Pendapat penulis cenderung sependapat dengan unsur kedua, yakni tafsir adalah suatu kegiatan ilmiah untuk memahami al-Qur’an melalui ilmu-ilmu alat, baik ilmu yang terkait dengan internal maupun eksternal al-Qur’an. Sedangkan tafsir sebagai karya ilmiah, penulis cenderung kepada unsur pertama, yakni tafsir sebagai karya ilmiah yang berisi penjelasan yang mendekati maksud Allah sesuai dengan kemampuan manusia.
Unsur-unsur yang terkandung di dalam definisi di atas menunjukkan bahwa Tafsir al-Qur’an bukan al-Qur’an itu sendiri. Tafsir adalah upaya memahami al-Qur’an, sedangkan al-Qur’an adalah obyek pemehaman dengan menggunakan perangkat metodologis yang otoritatif di kalangan ulama tafsir. Karena itu, tafsir al-Qur’an adalah salah satu aspek pemikiran dalam Islam. Sebagai pemikiran, tafsir al-Qur’an dapat dipengaruhi oleh genealogi pemikiran mufassir dan kondisi di mana mufassir melakukan aktivitas penafsiran.

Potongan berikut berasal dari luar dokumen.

(* ===== verification/ListExercises.v ===== *)
(** * The list exercises of the tutorial (src/tutorial/VerifyThis)

    Reversing and appending (t04_loops.c), and the test of appending with nodes
    of the tutorial's allocator (t03_ownership_and_refinements.c
    and t02_ownership.c).  Nodes are
    those of [TalkList]. *)
From S2P Require Import Prelude HeapLogic Talloc SpinLock SmallAlloc PaperExamples.
From stdpp Require Import list.
From iris.proofmode Require Import proofmode.
#[local] Open Scope Z_scope.

Module ListExercises.
Import TalkList.

(** ** t04_loops.c *)

Fixpoint reverse_loop (fuel : nat) (l reversed : Z) : M heap Z :=
  match fuel with
  | O => fail OutOfFuel
  | S fuel =>
      if negb (l =? NULL) then
        tmp ← load (next l);
        store (next l) reversed ;;
        reverse_loop fuel tmp l
      else mret reversed
  end.

(** [reverse_2] is [reverse_1] with a loop invariant. *)
Definition reverse_1 (l : Z) : M heap Z := with_fuel (λ n, reverse_loop n l NULL).
Definition reverse_2 : Z → M heap Z := reverse_1.

Fixpoint end_loop (fuel : nat) (end_ : Z) : M heap Z :=
  match fuel with
  | O => fail OutOfFuel
  | S fuel =>
      p ← load end_;
      if negb (p =? NULL) then
        p ← load end_;
        end_loop fuel (next p)
      else mret end_
  end.

(** [append_loop_2] is [append_loop_1] with a loop invariant. *)
Definition append_loop_1 (l k : Z) : M heap unit :=
  end_ ← with_fuel (λ n, end_loop n l);
  store end_ k.
Definition append_loop_2 : Z → Z → M heap unit := append_loop_1.

Lemma reversing_spec n l xs r ys :
  (length xs < n)%nat →
  {{ list_at l xs ∗ list_at r ys }} reverse_loop n l r {{ p, list_at p (reverse xs ++ ys) }}.
Proof.
  revert l xs r ys. induction n as [|n IH]; intros l xs r ys Hn; [lia|]. triple_start.
  iIntros "[H Hr]". cbn [reverse_loop]. destruct xs as [|x xs].
  - iDestruct "H" as %->. simpl. wp_rets. done.
  - cbn [list_at]. iDestruct "H" as (q) "(Hv & Hn & H)".
    iDestruct (pointsto_not_null with "Hv") as %Hl. unfold val in Hl.
    rewrite (proj2 (Z.eqb_neq l NULL)) //=. wp_load. wp_store.
    wp_call (IH q xs l (x :: ys) ltac:(simpl in Hn; lia)) with "[$H Hv Hn Hr]".
    { cbn [list_at]. iExists r. iFrame. }
    iIntros (p) "H". by rewrite reverse_cons -assoc_L.
Qed.

(** The place that holds the last pointer of a list, and how to make a longer
    list of what is stored there. *)
Lemma end_loop_spec n l xs k ys :
  (length xs < n)%nat →
  list_in l xs ⊢ wp (end_loop n l) (λ e,
    e ↦ NULL ∗ (e ↦ k -∗ list_at k ys -∗ list_in l (xs ++ ys))).
Proof.
  revert l xs. induction n as [|n IH]; intros l xs Hn; [lia|].
  iIntros "(%p & Hl & H)". cbn [end_loop]. wp_load. destruct xs as [|x xs].
  - iDestruct "H" as %->. simpl. wp_rets. iFrame. iIntros "Hl H". iExists k. iFrame.
  - cbn [list_at]. iDestruct "H" as (q) "(Hv & Hn & H)".
    iDestruct (pointsto_not_null with "Hv") as %Hp. unfold val in Hp.
    rewrite (proj2 (Z.eqb_neq p NULL)) //=. wp_load.
    iApply (wp_wand with "[Hn H]").
    { iApply (IH (next p) xs ltac:(simpl in Hn; lia)). iExists q. iFrame. }
    iIntros (e) "[$ Hback]". iIntros "He Hk". iDestruct ("Hback" with "He Hk") as "(%q' & Hn & H)".
    iExists p. iFrame.
Qed.

(** Reversing reverses; appending in a loop does to the list what the recursive
    function does. *)
Theorem list_exercises l xs k ys :
  ({{ list_at l xs }} reverse_2 l {{ p, list_at p (reverse xs) }}) ∧
  ({{ list_in l xs ∗ list_at k ys }} append_loop_2 l k {{ _, list_in l (xs ++ ys) }}) ∧
  ({{ list_in l xs ∗ list_at k ys }} append l k {{ _, list_in l (xs ++ ys) }}).
Proof.
  split_and!.
  - apply (triple_with_fuel (length xs)); [apply talk_list_cells|]. intros n Hn. triple_start.
    iIntros "H". wp_call (reversing_spec n l xs NULL [] Hn) with "[$H //]".
    iIntros (p) "H". by rewrite app_nil_r.
  - triple_start. iIntros "[H Hk]". unfold append_loop_2, append_loop_1. iApply wp_bind.
    iApply (wp_wand with "[H]").
    { iApply (wp_with_fuel (length xs) (list_in l xs) with "H").
      - iIntros "(%p & _ & H)". by iApply talk_list_cells.
      - intros n Hn. by apply (end_loop_spec n l xs k ys). }
    iIntros (e) "[He Hback]". wp_store. iApply ("Hback" with "He Hk").
  - apply talk_append_spec.
Qed.

(** ** t03_ownership_and_refinements.c *)
Section test.
Context `{!TallocInterface}.

(** [node1] is the address of the local variable. *)
Definition test (node1 : Z) : M heap unit :=
  n1 ← talloc 16;
  store node1 n1 ;;
  n1 ← load node1;
  store (val n1) 1 ;;
  n1 ← load node1;
  store (next n1) NULL ;;
  node2 ← talloc 16;
  store (val node2) 2 ;;
  store (next node2) NULL ;;
  append node1 node2 ;;
  n1 ← load node1;
  if negb (n1 =? NULL) then
    n1 ← load node1;
    v ← load (val n1);
    c_assert (v =? 1)
  else mret tt.

Lemma node_raw p : raw p 16 ⊣⊢ val p ↦? ∗ next p ↦?.
Proof.
  rewrite raw_words // /raw. change (seqZ 0 ((16 - 16) / 8)) with (@nil Z).
  by rewrite /= bi.sep_emp.
Qed.

Lemma talloc_node s s' :
  ta_take 16 s = Some s' → {{ arena s }} talloc 16 {{ p, (val p ↦? ∗ next p ↦?) ∗ arena s' }}.
Proof.
  intros Ht. triple_start. iIntros "Ha".
  wp_call (talloc_spec 16 s s' ltac:(done) ltac:(by exists 2) ltac:(done) Ht) with "Ha".
  iIntros (p) "[Hp $]". by iApply node_raw.
Qed.

(** The assertion holds whenever the allocator can serve two nodes. *)
Theorem list_exercise_test node1 s s1 s2 :
  ta_take 16 s = Some s1 → ta_take 16 s1 = Some s2 →
  {{ node1 ↦? ∗ arena s }} test node1 {{ _, list_in node1 [1; 2] ∗ arena s2 }}.
Proof.
  intros H1 H2. triple_start. iIntros "[[% Hl] Ha]". unfold test.
  wp_call (talloc_node s s1 H1) with "Ha". iIntros (n1) "[[[% Hv1] [% Ht1]] Ha]". wp_steps.
  wp_call (talloc_node s1 s2 H2) with "Ha". iIntros (n2) "[[[% Hv2] [% Ht2]] Ha]". wp_steps.
  wp_call (talk_append_spec node1 [1] n2 [2]) with "[Hl Hv1 Ht1 Hv2 Ht2]".
  { iSplitL "Hl Hv1 Ht1"; [iExists n1; by iFrame|]. by iFrame. }
  iIntros (_) "(%p & Hl & H)". iDestruct "H" as (q) "(Hv & Hn & H)".
  iDestruct (pointsto_not_null with "Hv") as %Hp. unfold val in Hp. wp_load.
  rewrite (proj2 (Z.eqb_neq p NULL)) //=. wp_load. wp_load. wp_rets. iFrame "Ha".
  iExists p. iFrame.
Qed.
End test.

(** ** t02_ownership.c *)

Module Ownership.
(** [append_2] is [append] with an annotation, and the tests differ in the one
    they call; their assertion is commented out. *)
Definition append : Z → Z → M heap unit := TalkList.append.
Definition append_2 : Z → Z → M heap unit := append.

Section test_2.
Context `{!TallocInterface}.

Definition test_with (append : Z → Z → M heap unit) (node1 : Z) : M heap unit :=
  n1 ← talloc 16;
  store node1 n1 ;;
  n1 ← load node1;
  store (val n1) 1 ;;
  n1 ← load node1;
  store (next n1) NULL ;;
  node2 ← talloc 16;
  store (val node2) 2 ;;
  store (next node2) NULL ;;
  append node1 node2 ;;
  n1 ← load node1;
  if negb (n1 =? NULL) then mret tt else mret tt.
Definition test : Z → M heap unit := test_with append.
Definition test_2 : Z → M heap unit := test_with append_2.

(** After the call the list is still there, with the nodes in order. *)
Theorem list_exercise_test_2 node1 s s1 s2 :
  ta_take 16 s = Some s1 → ta_take 16 s1 = Some s2 →
  {{ node1 ↦? ∗ arena s }} test_2 node1 {{ _, list_in node1 [1; 2] ∗ arena s2 }}.
Proof.
  intros H1 H2. triple_start. iIntros "[[% Hl] Ha]". unfold test_2, test_with, append_2, append.
  wp_call (talloc_node s s1 H1) with "Ha". iIntros (n1) "[[[% Hv1] [% Ht1]] Ha]". wp_steps.
  wp_call (talloc_node s1 s2 H2) with "Ha". iIntros (n2) "[[[% Hv2] [% Ht2]] Ha]". wp_steps.
  wp_call (talk_append_spec node1 [1] n2 [2]) with "[Hl Hv1 Ht1 Hv2 Ht2]".
  { iSplitL "Hl Hv1 Ht1"; [iExists n1; by iFrame|]. by iFrame. }
  iIntros (_) "(%p & Hl & H)". wp_load. case_match; wp_rets; iFrame "Ha"; iExists p; iFrame.
Qed.
End test_2.
End Ownership.
End ListExercises.
(* ===== verification/TreeSet.v ===== *)
(** * Search trees as sets (src/tutorial/t11_tree_set.c)

    The file has the functions of t08_tree.c with keys of type [size_t]; the
    structure has the same layout, and no function computes with a key, so each
    is the one of [SearchTree].  Its own part is [main], which calls them without
    the wrappers of t08_tree.c. *)
From S2P Require Import Prelude HeapLogic SpinLock Talloc SearchTree.
From stdpp Require Import gmap list sets.
From iris.proofmode Require Import proofmode.
#[local] Open Scope Z_scope.

Module TreeSet.

Definition left : Z → Z := SearchTree.left.
Definition right : Z → Z := SearchTree.right.
Definition key : Z → Z := SearchTree.key.

Section code.
Context `{!TallocInterface}.

Definition empty : Z := SearchTree.empty.
Definition init : Z → M heap Z := SearchTree.init.
Definition node : Z → Z → Z → M heap Z := SearchTree.node.
Definition free_tree : Z → M heap unit := SearchTree.free_tree.
Definition member_rec : Z → Z → M heap bool := SearchTree.member_rec.
Definition member : Z → Z → M heap bool := SearchTree.member.
Definition insert_rec : Z → Z → M heap unit := SearchTree.insert_rec.
Definition insert : Z → Z → M heap unit := SearchTree.insert.
Definition tree_max : nat → Z → M heap Z := SearchTree.tree_max.
Definition remove : Z → Z → M heap unit := SearchTree.remove.

(** [t] is the address of the local variable. *)
Definition main (t : Z) : M heap Z :=
  store t empty ;;
  r ← init 3; store t r ;;
  insert t 2 ;;
  b ← member t 2; c_assert b ;;
  b ← member t 3; c_assert b ;;
  remove t 3 ;;
  insert t 3 ;;
  b ← member t 2; c_assert b ;;
  remove t 3 ;;
  free_tree t ;;
  mret 0.

(** [main] returns 0 and gives its three nodes back. *)
Theorem tree_set_main_returns t s s' :
  SearchTree.main_arena s = Some s' →
  {{ t ↦? ∗ arena s }} main t {{ r, ⌜r = 0⌝ ∗ t ↦? ∗ arena s' }}.
Proof. apply SearchTree.tree_main_returns. Qed.
End code.
End TreeSet.
Lemma read_views_public_witness :
  fst (as_view accept_all VCommunityResource (sample_request GET anonymous)
               (sample_kwargs "outreach") sample_db) <> inl PermissionDenied.
Proof.
  apply (read_views_public accept_all VCommunityResource
           (sample_request GET anonymous) (sample_kwargs "outreach") sample_db).
  reflexivity.
Defined.

(** X5: [get_community] hands CommunityMenuMixin the community of the URL: once
    a list or detail view has taken a GET request naming an existing
    community, it returns that community, also when the request then fails
    on the page number or on the post.  On an instance that has not fetched
    its object it raises AttributeError. *)
Theorem get_community_is_url_community (valid : Validator) (w : View)
    (getc : M Instance) (r : Request) (kw : Kwargs) (t : DB) (c : Community) :
  view_get_community w = Some getc ->
  method r = GET ->
  identified_by community_slug (kwargs_slug kw) (communities t) c ->
  fst (getc (snd (as_view valid w r kw t))) = inr (ACommunity c) /\
  fst (getc (init r kw t)) = inl AttributeError.
Proof.
  intros Hw Hm Hc. apply identified_by_get in Hc.
  destruct w; simpl in Hw; inversion Hw; subst getc; clear Hw.
  all: split; [|reflexivity].
  all: run; rewrite Hm, Hc; crunch; reflexivity.
Qed.

Lemma get_community_is_url_community_witness :
  fst (CommunityNewsView.get_community
         (snd (as_view accept_all VCommunityNews (sample_request GET anonymous)
                       (sample_kwargs "systers") sample_db)))
    = inr (ACommunity systers).
Proof.
  apply (get_community_is_url_community accept_all VCommunityNews
           CommunityNewsView.get_community (sample_request GET anonymous)
           (sample_kwargs "systers") sample_db systers);
    reflexivity.
Defined.
(** X12. An age typed as the decimal numeral of an integer [n], with
    or without whitespace around it, is read as [n]: the form is
    accepted with the age [n] when [n] is positive and refused with
    [InvalidAge] when it is not. The numeral has at most 640 characters,
    so that no limit of the interpreter applies. *)
Theorem decimal_age g fn ln em ag n :
  raw_fields g fn ln em ag ->
  Str.strip fn <> "" /\ Str.strip ln <> "" /\ Str.strip em <> "" ->
  occurs "@" (Str.strip em) /\ occurs "." (Str.strip em) ->
  Str.strip ag = decimal_numeral n ->
  (String.length (decimal_numeral n) <= 640)%nat ->
  parse_form_data g =
    (if n <=? 0 then Raise InvalidAge
     else Return {| first_name := Str.strip fn;
                    last_name := Str.strip ln;
                    email := Str.strip em;
                    age := n;
                    comments := Str.strip (text_widget g) |},
     g).
Proof.
  intros Hraw (Hfn & Hln & Hem) He Hag Hlen.
  pose proof (int_decimal_numeral n Hlen) as Hint.
  assert (Hne : Str.strip ag <> "").
  { rewrite Hag. intros Hempty. rewrite Hempty in Hint. discriminate Hint. }
  rewrite (parse_form_data_raw _ _ _ _ _ Hraw).
  rewrite (proj2 (rule_required_false fn ln em ag)) by tauto.
  rewrite (proj2 (rule_email_false em) He).
  rewrite Hag, Hint. now destruct (n <=? 0).
Qed.

End Numerals.

(** ** The further properties at concrete forms *)

(** A dictionary without the e-mail and the age entry. *)
Lemma missing_label_KeyError_witness :
  let g := {| variables := {[ "Vorname" := "Anna"; "Nachname" := "Muster" ]};
              text_widget := "Hallo";
              dialogs := [] |} in
  parse_form_data (py := cpython_default) g = (Raise (KeyError "E-Mail"), g)
  /\ handle_submit (py := cpython_default) g = (Raise (KeyError "E-Mail"), g).
Proof.
  intros g.
  apply (missing_label_KeyError (py := cpython_default) g "E-Mail").
  reflexivity.
Defined.
(** * Agilent 34410A IVI DMM driver: a shallow embedding and its properties

    The development follows [ivi/agilent/agilent34410A.py].  The driver is
    a Python class whose methods mutate [self] and talk to the instrument
    through the I/O primitives of the [ivi.Driver] base class.  Methods
    are embedded as functions in a state-and-exception monad over the
    record [driver]; a raised exception keeps the mutations done before
    it, as in Python. *)

From Stdlib Require Import ZArith String Ascii List Bool Lia.
From Stdlib Require Import Floats.PrimFloat Floats.SpecFloat Floats.FloatOps.
From stdpp Require Import gmap strings list pretty.

Local Open Scope Z_scope.
Local Open Scope string_scope.

(** ** Python values and exceptions *)

(** The scalar values a caller can hand to the accessors. *)
Inductive pyval : Type :=
| PyNone
| PyBool (b : bool)
| PyInt (n : Z)
| PyFloat (x : float)
| PyStr (s : string).

(** Exceptions.  [NameError], [TypeError], [ValueError], [OverflowError],
    [IndexError], [KeyError] and [AttributeError] are Python's own;
    [ValueNotSupportedException] and [OutOfRangeException] are the two
    classes of the [ivi] module the driver refers to (the specification
    calls them ValueNotSupportedError and IndexOutOfRangeError);
    [TransportError] is the I/O failure of the transport, and
    [DeviceResponseError] the response error kind of the specification,
    which no statement of the driver raises. *)
Inductive exn : Type :=
| NameError (name : string)
| TypeError
| ValueError
| OverflowError
| IndexError
| KeyError
| AttributeError
| ValueNotSupportedException
| OutOfRangeException
| TransportError
| DeviceResponseError.
(** * Highlighter service: clip ledger, export guard, uploads, detection callback

    A shallow embedding of [app/services/highlighter/index.ts]
    (class [HighlighterService]) and the properties of its clip ordering,
    removal, query, loading, export, upload, start-up and detection paths.

    Conventions of the embedding.
    - A JavaScript object used as a record is a Rocq record whose optional
      properties are [option]s ([None] is [undefined] or a missing key).
    - [state.clips] is a JavaScript object keyed by file path.  Its values
      are enumerated in insertion order (the keys are file paths, none of
      which is an array index), and that order decides ties of the stable
      [Array.prototype.sort]; it is modelled as an association list
      ([dict]).
    - The per-clip [streamInfo] object, the in-memory [renderingClips] and
      the stream dictionary are finite maps ([gmap]).
    - The file system is the finite set of existing paths, kept in two
      parts: [sprites] is the content of the scrub sprite directory
      ([SCRUB_SPRITE_DIRECTORY]), where the probe of a clip puts the
      thumbnail sprite that [scrubSprite] names, and [files] is the rest,
      where the clips are.  A request to the file system ([fs.unlink],
      [fs.remove]) takes effect when it is made, that is before the caller
      is suspended at its [await].
    - JavaScript numbers are modelled as [Z]: order positions and counts are
      small integers, and clip times are taken in whole units.  A numeric
      property read from a missing key propagates as [None].
    - An [async] method called without [await] runs up to its first
      [await], the operand of that [await] included; what is left of it is
      recorded in the [pending] queue of the world and is run by
      [run_task].  One call is followed at a time: nothing else is
      interleaved at its [await]s.
    - Analytics events, console output and dialogs are left out. *)

From Stdlib Require Import ZArith Lia.
From stdpp Require Import base option list sorting gmap strings.

(** ** JavaScript helpers *)

(** [if (s)] on an optional string: [undefined] and [''] are falsy. *)
Definition truthy (s : option string) : option string :=
  match s with
  | Some x => if decide (x = "") then None else Some x
  | None => None
  end.

(** Spread of a partial property over an existing one:
    [{...old, ...patch}] read at one key. *)
Definition over {A : Type} (patch : option A) (old : A) : A :=
  match patch with
  | Some v => v
  | None => old
  end.

(** A JavaScript object with string keys, enumerated in insertion order. *)
Section Dict.
Context {V : Type}.

Definition dict := list (string * V).

Fixpoint dict_get (k : string) (d : dict) : option V :=
  match d with
  | [] => None
  | (k', v) :: d' => if decide (k = k') then Some v else dict_get k d'
  end.

(** [Vue.set(d, k, v)]: an existing key keeps its place. *)
Fixpoint dict_set (k : string) (v : V) (d : dict) : dict :=
  match d with
  | [] => [(k, v)]
  | (k', v') :: d' =>
      if decide (k = k') then (k, v) :: d' else (k', v') :: dict_set k v d'
  end.

(** [Vue.delete(d, k)]. *)
Fixpoint dict_delete (k : string) (d : dict) : dict :=
  match d with
  | [] => []
  | (k', v') :: d' =>
      if decide (k = k') then dict_delete k d' else (k', v') :: dict_delete k d'
  end.

(** [Object.values(d)]. *)
Definition dict_values (d : dict) : list V := snd <$> d.

Definition dict_keys (d : dict) : list string := fst <$> d.
End Dict.
Arguments dict : clear implicits.

(** [Array.prototype.sort(cmp)]: the sort is stable, so for a comparator
    that orders by a key every implementation returns the same array; this
    is the insertion sort that keeps equal elements in their order. *)
Section Sort.
Context {A : Type} (cmp : A -> A -> Z).

Fixpoint sort_insert (x : A) (l : list A) : list A :=
  match l with
  | [] => [x]
  | y :: l' => if (cmp x y <=? 0)%Z then x :: y :: l' else y :: sort_insert x l'
  end.

Fixpoint js_sort (l : list A) : list A :=
  match l with
  | [] => []
  | x :: l' => sort_insert x (js_sort l')
  end.
End Sort.

(** ** Data model *)

Inductive TSource := Manual | ReplayBuffer | AiClip.

#[global] Instance TSource_eq_dec : EqDecision TSource.
Proof. solve_decision. Defined.

(** [TStreamInfo]: a clip's association with one stream. *)
Record TStreamInfo := mkStreamInfo {
  orderPosition : Z;
  initialStartTime : option Z;
  initialEndTime : option Z;
}.

Definition set_orderPosition (n : Z) (si : TStreamInfo) : TStreamInfo :=
  {| orderPosition := n;
     initialStartTime := initialStartTime si;
     initialEndTime := initialEndTime si |}.

(** [aiInfo] of an AI clip. *)
Record IAiClipInfo := mkAiInfo {
  inputs : list string;
  score : Z;
  round : option Z;
}.

(** [TClip] as stored in [state.clips].  Only [path] is always there:
    [UPDATE_CLIP] on a path that is not in the ledger stores the bare
    patch. *)
Record TClip := mkClip {
  path : string;
  loaded : option bool;
  enabled : option bool;
  startTrim : option Z;
  endTrim : option Z;
  deleted : option bool;
  source : option TSource;
  globalOrderPosition : option Z;
  streamInfo : option (gmap string TStreamInfo);
  scrubSprite : option string;
  duration : option Z;
  aiInfo : option IAiClipInfo;
}.

(** [Partial<TClip> & { path }]: for each property, [None] when the patch
    has no such key, [Some v] when it has ([v] may itself be
    [undefined]). *)
Record TClipPatch := mkPatch {
  p_path : string;
  p_loaded : option (option bool);
  p_enabled : option (option bool);
  p_startTrim : option (option Z);
  p_endTrim : option (option Z);
  p_deleted : option (option bool);
  p_source : option (option TSource);
  p_globalOrderPosition : option (option Z);
  p_streamInfo : option (option (gmap string TStreamInfo));
  p_scrubSprite : option (option string);
  p_duration : option (option Z);
  p_aiInfo : option (option IAiClipInfo);
}.

Definition patch (p : string) : TClipPatch :=
  mkPatch p None None None None None None None None None None None.

Definition patch_streamInfo (p : string) (si : gmap string TStreamInfo) : TClipPatch :=
  mkPatch p None None None None None None None (Some (Some si)) None None None.

Definition patch_globalOrderPosition (p : string) (n : option Z) : TClipPatch :=
  mkPatch p None None None None None None (Some n) None None None None.

Definition patch_enabled (p : string) (b : bool) : TClipPatch :=
  mkPatch p None (Some (Some b)) None None None None None None None None None.

Definition patch_startTrim (p : string) (t : Z) : TClipPatch :=
  mkPatch p None None (Some (Some t)) None None None None None None None None.

Definition patch_endTrim (p : string) (t : Z) : TClipPatch :=
  mkPatch p None None None (Some (Some t)) None None None None None None None.

Definition patch_deleted (p : string) (b : bool) : TClipPatch :=
  mkPatch p None None None None (Some (Some b)) None None None None None None.

(** The object with no property but [path]. *)
Definition bare_clip (p : string) : TClip :=
  mkClip p None None None None None None None None None None None.

(** [{...old, ...patch}]. *)
Definition merge_clip (old : TClip) (pt : TClipPatch) : TClip :=
  {| path := p_path pt;
     loaded := over (p_loaded pt) (loaded old);
     enabled := over (p_enabled pt) (enabled old);
     startTrim := over (p_startTrim pt) (startTrim old);
     endTrim := over (p_endTrim pt) (endTrim old);
     deleted := over (p_deleted pt) (deleted old);
     source := over (p_source pt) (source old);
     globalOrderPosition := over (p_globalOrderPosition pt) (globalOrderPosition old);
     streamInfo := over (p_streamInfo pt) (streamInfo old);
     scrubSprite := over (p_scrubSprite pt) (scrubSprite old);
     duration := over (p_duration pt) (duration old);
     aiInfo := over (p_aiInfo pt) (aiInfo old) |}.

Inductive EExportStep := AudioMix | FrameRender.

Record IExportInfo := mkExportInfo {
  exporting : bool;
  currentFrame : Z;
  totalFrames : Z;
  step : EExportStep;
  cancelRequested : bool;
  file : string;
  previewFile : string;
  exported : bool;
  error : option string;
  fps : Z;
  resolution : Z;
  preset : string;
}.
Lemma detect_keeps_one_detection_per_box_witness :
  exists unfiltered,
    fst (detect sample_detector [] None
           (seeing_world [box_start_button; box_enemy] (fun _ => None))) =
      inr unfiltered /\
    Forall2 (detection_of_box (class_names sample_detector))
      [box_start_button; box_enemy] unfiltered.
Proof.
  destruct (detect_keeps_one_detection_per_box sample_detector [] None
              (seeing_world [box_start_button; box_enemy] (fun _ => None)))
    as [unfiltered [H1 [_ [H2 _]]]].
  - discriminate.
  - reflexivity.
  - repeat constructor; discriminate.
  - exists unfiltered. split; [exact H1 | exact H2].
Defined.

(** X20: when the model reports a box whose class id the vocabulary has no
    name for, [detect] raises [IndexError] and returns no detection at all,
    whatever the other boxes and whatever the filter. *)
Theorem detect_fails_outside_vocabulary :
  forall (self : YOLODetector) (image : Frame)
         (filter_classes : option (list string)) (w : World) (box : Box),
    model self <> None -> model_type self = ultralytics ->
    In box (infer w image) ->
    py_getitem (class_names self) (box_class_id box) = None ->
    detect self image filter_classes w =
      (inl IndexError, emit (EvInfer image) w).
Proof.
  intros self image filter_classes w box Hmodel Htype Hin Hnone.
  rewrite (detect_ultralytics_run _ _ _ _ Hmodel Htype). f_equal.
  apply parse_boxes_outside_vocabulary. apply List.Exists_exists.
  exists box. split; [exact Hin|]. unfold box_in_vocabulary. tauto.
Qed.
(** * reflectbuild: a cursor over Go values, driven by reflection

    Shallow embedding of [internal/reflectbuild/reflectbuild.go] and of the
    part of Go's [reflect] package that the file calls.

    - [Module reflect] is the model of package [reflect]: kinds, types,
      values living in a store, and the methods of [reflect.Value] that the
      Builder uses, each with the run-time panics the Go library raises.
    - The rest of the file is the Builder itself, one definition per Go
      function, written in a small state-and-panic monad. *)

From Stdlib Require Import ZArith Lia.
From stdpp Require Import base option list strings gmap.

Local Open Scope string_scope.
Local Open Scope Z_scope.
Local Open Scope nat_scope.
Local Open Scope list_scope.

(** ** Outcomes of running Go code *)

(** A Go call either returns, or panics (fatal unless recovered), or, in
    this model only, exhausts the fuel given to an unbounded loop. *)
Inductive outcome (A : Type) : Type :=
| Returns (a : A)
| Panics (msg : string)
| OutOfFuel.
Arguments Returns {A} a.
Arguments Panics {A} msg.
Arguments OutOfFuel {A}.

#[global] Instance outcome_ret : MRet outcome := fun A a => Returns a.
#[global] Instance outcome_bind : MBind outcome := fun A B f m =>
  match m with
  | Returns a => f a
  | Panics msg => Panics msg
  | OutOfFuel => OutOfFuel
  end.

(** A cell that a well-formed Go heap always has: reading a dangling
    reference, or a cell whose contents do not have the shape of its type,
    cannot happen in Go; the model stops with a panic that says so. *)
Definition fault {A : Type} (what : string) : outcome A :=
  Panics ("fault: " +:+ what).

Definition from_option {A : Type} (what : string) (o : option A) : outcome A :=
  match o with
  | Some a => Returns a
  | None => fault what
  end.

Module reflect.

(** *** Kinds: [reflect.Kind], in the order of the Go declaration *)
Inductive Kind : Set :=
| Invalid | Bool
| Int | Int8 | Int16 | Int32 | Int64
| Uint | Uint8 | Uint16 | Uint32 | Uint64 | Uintptr
| Float32 | Float64 | Complex64 | Complex128
| Array | Chan | Func | Interface | Map | Ptr | Slice | String | Struct
| UnsafePointer.

#[global] Instance Kind_eq_dec : EqDecision Kind.
Proof. solve_decision. Defined.

Definition Kind_String (k : Kind) : string :=
  match k with
  | Invalid => "invalid" | Bool => "bool"
  | Int => "int" | Int8 => "int8" | Int16 => "int16" | Int32 => "int32"
  | Int64 => "int64"
  | Uint => "uint" | Uint8 => "uint8" | Uint16 => "uint16"
  | Uint32 => "uint32" | Uint64 => "uint64" | Uintptr => "uintptr"
  | Float32 => "float32" | Float64 => "float64"
  | Complex64 => "complex64" | Complex128 => "complex128"
  | Array => "array" | Chan => "chan" | Func => "func"
  | Interface => "interface" | Map => "map" | Ptr => "ptr"
  | Slice => "slice" | String => "string" | Struct => "struct"
  | UnsafePointer => "unsafe.Pointer"
  end.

Sebagai contoh, ketika mufassir klasik seperti al-Thabari (w.923 M) dan al-Razi (w.1209 M) berpandangan tentang agama Nabi Ibrahim, al-hanafiah dalam QS. Ali ‘Imran/3: 67, keduanya memaknai sebagai agama Muhammad (Islam), bukan Yahudi dan Nasrani, (al-Thabari: III, 304 dan al-Razi: II, 73). Sementara, Fazlur Rahman (w.1988 M) beranggapan bahwa al-hanafiah bermakna monoteisme (tauhid), bukan merujuk kepada nama agama tertentu, (Rahman: 1994, 164). Mengapa al-Thabari dan al-Razi lebih tekstual di dalam memahami ayat dan Fazlur Rahman lebih kontekstual? karena sangat dipengaruhi oleh genealogi penafsiran, baik sumber tafsir maupun tuntutan kondisional.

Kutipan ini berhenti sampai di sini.